American academic administrator

Douglas E. Lynch is an academic administrator and education entrepreneur who has made significant contributions to education innovation and also sparked controversy.

== Background ==
Lynch holds a B.A. in economics from Arizona State University, an M.B.A. in International Finance from the Stern School of Business at New York University, and an M.Phil. and Ph.D. in Economics and Education from Columbia University.

Doug was the vice dean at the Graduate School of Education at the University of Pennsylvania and while there also served for a time as an academic director of Wharton Executive Education and a senior adviser to the Fels Institute of Government. Prior to Penn, Doug was an assistant dean at New York University and before joining NYU, Doug worked at the College Board and Arizona State University.

== Work in Education Innovation ==
During his time at ASU, Lynch helped launch the Genesis Academy as a charter school; one of the first in the United States. At NYU, Lynch became active in adult & continuing education with a specific focus on online education. He was invited to present testimony to the U.S. Congress. In 2002, Lynch's work at NYU in exporting education was recognized by the U.S. Department of Commerce though a President's "E" Award in exporting; the first time a college was recognized for innovation in exporting.

Lynch also launched GSE films and the first movie he produced won a "Teddy" Award for best documentary. He also launched the NEST and the Milken Business Plan Competition, the largest education business plan competition in the world. He was invited to serve on American Enterprise Institute's Future of Education Reform as well as Harvard's Futures of Education Reform Initiative. In 2012, Lynch did a TED Talk on innovation.

== Work in Corporate Learning ==
At NYU, Lynch created "Corporate Learning Services" to serve employers learning needs. Working with Richard Breeden, Lynch designed and delivered all the training for WorldCom to help it emerge from sanctions and bankruptcy.
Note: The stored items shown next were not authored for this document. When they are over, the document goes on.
(** An expression without [bind] leaves its scope. *)
Lemma bind_free_typed top e s s' :
  typed cx top e s s' → tame e = true → bind_free e = true → s' = s.
Proof.
  intros Ht Htame Hfree. destruct (typed_grows _ _ _ _ Ht Htame) as (Hsub & Himp & Hg).
  assert (∀ x, ¬ binds e x) as Hno.
  { intros x (n & Hn & Hb). unfold bind_free in Hfree. apply negb_true_iff in Hfree.
    assert (existsb is_bind (nodes e) = true) as Hex; [|congruence].
    apply existsb_exists. exists n. split; [by apply list_elem_of_In|].
    unfold is_bind_of in Hb. unfold is_bind. by destruct (hkind n). }
  destruct s as [b a], s' as [b' a']. simpl in *. subst a'. f_equal.
  apply map_eq. intros x. destruct (b' !! x) as [t|] eqn:Hx.
  - destruct (Hg x ltac:(by eexists)) as [[u Hu]|Hb]; [|by apply Hno in Hb].
    rewrite Hu. symmetry. rewrite <- Hx. symmetry. by eapply lookup_weaken.
  - destruct (b !! x) as [t|] eqn:Hx'; [|done]. by rewrite (lookup_weaken _ _ _ _ Hx' Hsub) in Hx.
Qed.
End scopes.

(** ** Environments and loops *)

Lemma last_default {A} (x d : A) l :
  List.last l x = match l with [] => x | _ :: _ => List.last l d end.
Proof. destruct l as [|y l]; [done|]. revert y. induction l; intros; simpl in *; auto. Qed.

Lemma NoDup_map_inj {A B} (f : A → B) l x y :
  NoDup (map f l) → x ∈ l → y ∈ l → f x = f y → x = y.
Proof.
  induction l as [|z l IH]; simpl; [by intros _ ?%elem_of_nil|].
  intros Hnd. inversion Hnd as [|? ? Hz Hnd']; subst.
  rewrite !elem_of_cons. intros [->|Hx] [->|Hy] Hf; [done| | |auto].
  - destruct Hz. rewrite Hf. apply list_elem_of_fmap. eauto.
  - destruct Hz. rewrite <- Hf. apply list_elem_of_fmap. eauto.
Qed.

Section soundness.
Context `{CharClass} `{AnalysisProfile} (cx : Ctx) (rt : Ty).
(** The declarations of the program, and a host that offers [runtime] and nothing else
    implicitly, as the source's host does (morphz/src/sexpr_eval.rs, [implicit_binding]). *)
Context (Hdefs : definitions_ok (ctx_definitions cx))
  (Hhost : ∀ n, implicit_binding n = if n =s s! "runtime" then Some rt else None).
Local Abbreviation defs := (ctx_definitions cx).
Local Abbreviation eval := (evaluate_pure defs).
Local Abbreviation has_type := (has_type defs).
Local Abbreviation env_typed := (env_typed defs).

Definition host_scope (s : Scope) : Prop := bindings s !! s! "runtime" = Some rt.

Lemma host_lookup s n t : host_scope s → lookup_binding s n = Some t → bindings s !! n = Some t.
Proof.
  unfold lookup_binding, host_scope. intros Hs. destruct (bindings s !! n) eqn:E; [done|].
  destruct (allow_implicit_bindings s); [|done]. rewrite Hhost. case_match; [|done].
  rewrite str_eqb_eq in *. subst. congruence.
Qed.

Lemma env_lookup s env n t :
  env_typed s env → bindings s !! n = Some t → ∃ v, env !! n = Some v ∧ has_type t v.
Proof. intros He Hn. specialize (He n). rewrite Hn in He. inversion He; eauto. Qed.

Lemma env_fresh s env n : env_typed s env → bindings s !! n = None → env !! n = None.
Proof. intros He Hn. specialize (He n). rewrite Hn in He. by inversion He. Qed.

Lemma env_insert s env n t v :
  env_typed s env → has_type t v → env_typed (scope_insert n t s) (<[n := v]> env).
Proof.
  intros He Hv m. simpl. destruct (decide (n = m)) as [->|Hne].
  - rewrite !lookup_insert_eq. by constructor.
  - rewrite !lookup_insert_ne by done. apply He.
Qed.

(** What the induction provides of a sub-expression. *)
Definition safe (e : HirExpr) : Prop :=
  tame e = true ∧ ∀ top s s' env,
    typed cx top e s s' → host_scope s → env_typed s env → good defs e s' (eval e env).

Lemma safe_host e top s s' : safe e → typed cx top e s s' → host_scope s → host_scope s'.
Proof.
  intros [Ht _] Hty Hs. destruct (typed_grows cx _ _ _ _ Hty Ht) as (Hsub & _).
  by eapply lookup_weaken.
Qed.

(** Runs a safe sub-expression: on success its value and environment, on failure blame. *)
Lemma safe_run e top s s' env r :
  safe e → typed cx top e s s' → host_scope s → env_typed s env → eval e env = r →
  match r with
  | Ok (v, env') => has_type (hty e) v ∧ env_typed s' env' ∧ host_scope s'
  | Err f => blamed defs e f
  end.
Proof.
  intros Hsafe Ht Hs He <-. pose proof (safe_host _ _ _ _ Hsafe Ht Hs) as Hs'.
  destruct Hsafe as [_ Hsafe]. specialize (Hsafe _ _ _ _ Ht Hs He).
  unfold good in Hsafe. destruct (eval e env) as [[v env']|f]; [|done]. tauto.
Qed.

Definition blamed_in (l : list HirExpr) (f : EvalFailure) : Prop := ∃ c, c ∈ l ∧ blamed defs c f.

Lemma blamed_in_head e l f : blamed defs e f → blamed_in (e :: l) f.
Proof. exists e. split; [by left|done]. Qed.
Lemma blamed_in_tail e l f : blamed_in l f → blamed_in (e :: l) f.
Proof. intros (c & Hc & ?). exists c. split; [by right|done]. Qed.
Hint Resolve blamed_in_head blamed_in_tail : core.

Ltac run e H :=
  let r := fresh "r" in let E := fresh "E" in
  match goal with
  | |- context [evaluate_pure _ e ?env] =>
      destruct (evaluate_pure defs e env) as r eqn:E
  end.

Lemma eval_all_safe top l s s' env :
  Forall safe l → seq_typed (typed cx top) l s s' → host_scope s → env_typed s env →
  match eval_all eval l env with
  | Ok (vs, env') => Forall2 (λ e v, has_type (hty e) v) l vs ∧ env_typed s' env' ∧ host_scope s'
  | Err f => blamed_in l f
  end.
Proof.
  intros Hl. revert s env. induction Hl as [|e l He Hl IH]; intros s env; simpl.
  { intros -> Hs Henv. by split_and!. }
  intros (s1 & Ht & Hts) Hs Henv. pose proof (safe_run _ _ _ _ _ _ He Ht Hs Henv eq_refl) as Hr.
  destruct (eval e env) as [[v env1]|f]; simpl; [|auto]. destruct Hr as (Hv & Henv1 & Hs1).
  specialize (IH s1 env1 Hts Hs1 Henv1).
  destruct (eval_all eval l env1) as [[vs env2]|f]; simpl; [|auto].
  destruct IH as (Hvs & ? & ?). split_and!; [by constructor|done..].
Qed.

Lemma eval_entries_safe top l s s' env out :
  Forall safe (map snd l) → entries_typed (typed cx top) l s s' → host_scope s → env_typed s env →
  match eval_entries eval l env out with
  | Ok (m, env') =>
      ∃ kvs, Forall2 (λ ne kv, ne.1 = kv.1 ∧ has_type (hty ne.2) kv.2) l kvs ∧
             m = fold_left (λ m kv, bm_insert kv.1 kv.2 m) kvs out ∧
             env_typed s' env' ∧ host_scope s'
  | Err f => blamed_in (map snd l) f
  end.
Proof.
  revert s env out. induction l as [|[n e] l IH]; intros s env out Hl; simpl.
  { intros -> Hs Henv. exists []. by split_and!. }
  simpl in Hl. inversion Hl as [|? ? He Hl']; subst.
  intros (s1 & Ht & Hts) Hs Henv. pose proof (safe_run _ _ _ _ _ _ He Ht Hs Henv eq_refl) as Hr.
  destruct (eval e env) as [[v env1]|f]; simpl; [|auto]. destruct Hr as (Hv & Henv1 & Hs1).
  specialize (IH s1 env1 (bm_insert n v out) Hl' Hts Hs1 Henv1).
  destruct (eval_entries eval l env1 _) as [[m env2]|f]; simpl; [|auto].
  destruct IH as (kvs & Hk & -> & ? & ?). exists ((n, v) :: kvs).
  split_and!; [by constructor|done..].
Qed.

Lemma eval_steps_safe top l s s' env result t :
  Forall safe l → seq_typed (typed cx top) l s s' → host_scope s → env_typed s env →
  has_type t result →
  match eval_steps eval l result env with
  | Ok (v, env') => has_type (List.last (map hty l) t) v ∧ env_typed s' env'
  | Err f => blamed_in l f
  end.
Proof.
  intros Hl. revert s env result t. induction Hl as [|e l He Hl IH]; intros s env result t; simpl.
  { intros -> Hs Henv Hr. by split. }
  intros (s1 & Ht & Hts) Hs Henv _. pose proof (safe_run _ _ _ _ _ _ He Ht Hs Henv eq_refl) as Hr.
  destruct (eval e env) as [[v env1]|f]; simpl; [|auto]. destruct Hr as (Hv & Henv1 & Hs1).
  specialize (IH s1 env1 v (hty e) Hts Hs1 Henv1 Hv).
  destruct (eval_steps eval l v env1) as [[w env2]|f]; simpl; [|auto].
  by rewrite (last_default _ t) in IH.
Qed.

(** The operands a connective may skip do not change the scope. *)
Lemma eval_until_safe top stop expr l s s' env :
  Forall safe l → seq_typed (typed cx top) l s s' → host_scope s → env_typed s env →
  Forall (λ e, hty e = TBool) l → forallb bind_free l = true →
  match eval_until eval stop expr l env with
  | Ok (v, env') => has_type TBool v ∧ env_typed s' env'
  | Err f => blamed_in l f
  end.
Proof.
  intros Hl. revert s env. induction Hl as [|e l He Hl IH]; intros s env; simpl.
  { intros -> Hs Henv _ _. split; [split; constructor|done]. }
  intros (s1 & Ht & Hts) Hs Henv Hb [Hf Hfs]%andb_true_iff. inversion Hb as [|? ? Hbe Hbl]; subst.
  pose proof (safe_run _ _ _ _ _ _ He Ht Hs Henv eq_refl) as Hr.
  destruct (eval e env) as [[v env1]|f]; simpl; [|auto]. destruct Hr as ([Hw Hv] & Henv1 & Hs1).
  rewrite Hbe in Hv. inversion Hv; subst. simpl. destruct (Bool.eqb b stop).
  - split; [split; constructor|].
    assert (∀ l s s', seq_typed (typed cx top) l s s' → Forall safe l →
      forallb bind_free l = true → s' = s) as Hsame.
    { clear -Hl. induction l0 as [|x l0 IH]; intros a b; simpl; [done|].
      intros (c & Hx & Hr) Hsafe [Hxf Hrf]%andb_true_iff. inversion Hsafe as [|? ? [Htame _]]; subst.
      apply bind_free_typed in Hx as ->; [|done..]. by eapply IH. }
    by rewrite (Hsame _ _ _ Hts Hl Hfs).
  - specialize (IH s1 env1 Hts Hs1 Henv1 Hbl Hfs).
    destruct (eval_until eval stop expr l env1) as [[w env2]|f]; simpl; auto.
Qed.

Lemma eval_items_safe top x body t s s1 env items :
  safe body → typed cx top body (scope_insert x t s) s1 → host_scope (scope_insert x t s) →
  env_typed s env → Forall (has_type t) items →
  match eval_items eval x body env items with
  | Ok vs => Forall (has_type (hty body)) vs
  | Err f => blamed defs body f
  end.
Proof.
  intros Hb Ht Hs Henv Hi. induction Hi as [|item items Hitem Hi IH]; simpl; [constructor|].
  pose proof (safe_run _ _ _ _ _ _ Hb Ht Hs (env_insert _ _ _ _ _ Henv Hitem) eq_refl) as Hr.
  destruct (eval body (<[x:=item]> env)) as [[v env1]|f]; simpl; [|done]. destruct Hr as (Hv & _).
  destruct (eval_items eval x body env items) as [vs|f]; simpl; [|done]. by constructor.
Qed.

(** The environment of a selected case. *)
Lemma bind_case_fields_safe variant sp fs bs m s sc env :
  bindings_extend fs bs s sc → env_typed s env → host_scope s →
  Forall (λ d, ∃ w, bm_get (fname d) m = Some w ∧ has_type (fty d) w) fs →
  ∃ env', bind_case_fields variant sp bs m env = Ok env' ∧ env_typed sc env' ∧ host_scope sc.
Proof.
  intros Hbs Henv Hs Hfs. revert s env Hbs Henv Hs.
  induction bs as [|b bs IH]; intros s env; simpl; [intros -> ??; eauto|].
  intros (d & Hd & Hfree & Hext) Henv Hs. pose proof (find_some _ _ Hd) as [Hin Hname].
  apply str_eqb_eq in Hname. rewrite Forall_forall in Hfs.
  destruct (Hfs d ltac:(by apply list_elem_of_In)) as (w & Hw & Hty). rewrite <- Hname, Hw. simpl.
  eapply IH; [exact Hext|by apply env_insert|].
  unfold host_scope in *. simpl. rewrite lookup_insert_ne; [done|]. intros E. congruence.
Qed.

Lemma eval_cases_safe top v m expr cs vs s env d t :
  Forall safe (map mc_body cs) → cases_typed (typed cx top) vs cs s → host_scope s →
  env_typed s env →
  List.find (λ item, vname item =s v) vs = Some d → v ∈ map mc_variant cs →
  Forall (λ d, ∃ w, bm_get (fname d) m = Some w ∧ has_type (fty d) w) (vfields d) →
  Forall (λ c, assignable (hty (mc_body c)) t) cs →
  match eval_cases eval v m expr env cs with
  | Ok w => has_type t w
  | Err f => blamed_in (map mc_body cs) f
  end.
Proof.
  intros Hsafe Hc Hs Henv Hd Hin Hm Ht.
  induction cs as [|[v' bs e sp] cs IH]; simpl in *; [by apply elem_of_nil in Hin|].
  inversion Hsafe as [|? ? He Hsafe']; subst. inversion Ht as [|? ? Hte Ht']; subst.
  destruct Hc as [(d' & sc & s1 & Hfind & Hlen & _ & Hext & Hty) Hc].
  destruct (str_eqb_spec v' v) as [->|Hne].
  - rewrite Hd in Hfind. injection Hfind as <-.
    destruct (bind_case_fields_safe v sp _ _ m _ _ env Hext Henv Hs Hm)
      as (env' & -> & Henv' & Hsc). simpl.
    pose proof (safe_run _ _ _ _ _ _ He Hty Hsc Henv' eq_refl) as Hr.
    destruct (eval e env') as [[w env2]|f]; simpl; [|by apply blamed_in_head].
    destruct Hr as ([Hw Hvw] & _). split; [done|]. by eapply vty_subsume.
  - apply elem_of_cons in Hin as [->|Hin]; [done|].
    specialize (IH Hsafe' Hc Hin Ht'). case_match; [done|by apply blamed_in_tail].
Qed.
He also was brought in after 9/11 to help New York City Fire Department design programs. At Penn, he created the first doctoral program designed for Chief Learning Officers. He was the chair of the American Society for Training & Development Public Policy Committee, and also chaired the US delegation to the International Standards Organization in an effort to establish global standards for all non-formal learning. As an expert in corporate learning, Lynch also served for a time on the Board of Visitors to the Central Intelligence Agency's Corporate University. In 2001, one of his programs at NYU won an HR Executive "Top 10" Award and in 2003, another program won an APX Award for Program.

== Controversy ==
In 2012, Lynch was accused of falsifying his doctorate, with an article alleging he claimed dates for a Masters in Philosophy that was not correct and for a PhD that he had not yet completed. Lynch resigned one day after the story broke in the national press. Another article that followed the controversy noted that the Penn website did not list his degrees, only that on one Penn website he was referred to as "Dr." Lynch, and in another article, it notes that he claimed he was "trained in economics" rather than having a doctorate. The Penn press release at the time of his hire, did not mention either degree but rather that he was enrolled in a doctoral program. The controversy continued a year later, where another article claimed that he continued to fake his degrees. However, the Columbia University website at the time of the article did listed him as having a PhD and with a dissertation in economics that focused on the value of diversity.